Regardless of scores and results, Monmouth is building a chemistry that has yet to produce wins but is invaluable in enduring one defeat after another, and outsiders take notice. It may currently sit at the bottom of the steep Shore Conference mountain, but those at the top see the effort and enthusiasm of the Falcons and applaud it.

"The energy, the smiles...when it comes down to it, we're all here for the same thing, to play basketball and to coach a game," said Manasquan coach Lisa Kukoda. "Laura does an excellent job with her team. She has them playing hard, working hard and focusing on the fundamentals. All of those teaching points don't change no matter who you are. You are still trying to get your group to be the best that it can be. There's a lot to be said about girls showing up everyday, working to get better and becoming a team. They are at the same level as every other team in that sense."

"They are in probably the hardest division in the state right now," recognized Manasquan senior guard  guard Lola Mullaney, who is bound for Harvard. "That doesn't stop them from showing up every game and never giving up. They are always playing as hard as they can. I have great respect for them."

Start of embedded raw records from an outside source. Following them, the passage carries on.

(* ===== verification/_CoqProject ===== *)
-Q . S2P
Prelude.v
Bitmap.v
Interfaces.v
Memory.v
Pmm.v
Heap.v
Shm.v
CString.v
Sha256.v
Mailbox.v
Pci.v
Driver.v
Paging.v
Vfs.v
VfsPipe.v
Ramdisk.v
Lufirafs.v
LufirafsView.v
LufirafsDisk.v
LufirafsDemo.v
LufirafsFile.v
LufirafsDir.v
Users.v
UsersText.v
UsersLogin.v
ProcessEnv.v
Process.v
ProcessRing.v
ProcessSched.v
ProcessInv.v
ProcessLife.v
ProcessCreate.v
ProcessSteps.v
ProcessExit.v
ProcessSignals.v
ProcessFork.v
ProcessTick.v
ProcessSafe.v
ProcessDemo.v
Input.v
InputConsole.v
InputTyping.v
InputDesk.v
InputDevices.v
InputHid.v
Ramfs.v
RamfsTree.v
RamfsOps.v
RamfsUnlink.v
RamfsFile.v
RamfsUnmount.v
RamfsOpen.v
RamfsDemo.v
Mmap.v
MmapSpace.v
PagingFrames.v
MmapPages.v
MmapCalls.v
MmapString.v
MmapDemo.v
LufirafsPath.v
LufirafsVfs.v
LufirafsFd.v
LufirafsOpen.v
LufirafsVfsDemo.v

Few players have enjoyed more success or are more accomplished than Faith Masonius. She and Mullaney joined with Dara Mabrey to form the nucleus of the Warriors' march to the TOC crown last season. She's been a fixture on All-Shore since her freshman year and is heading to Maryland. Masonius has experienced practically every facet of what the game has to offer at the highest level and, yet, she too, is moved by what Monmouth represents.

"I love people who love playing basketball and learning the game," said Masonius. "They are doing what they can do to the best of their ability. I do have a lot of respect for that team and it makes you appreciate the small things in life."

So, for the time being, the Falcons sit in an uncomfortable nest, cluttered by a collection of losses. But, they can find solace, for it's not for a lack trying or effort, and that continued allegiance to valued principles such as pride, hustle and heart could soon lead to some long-awaited soaring.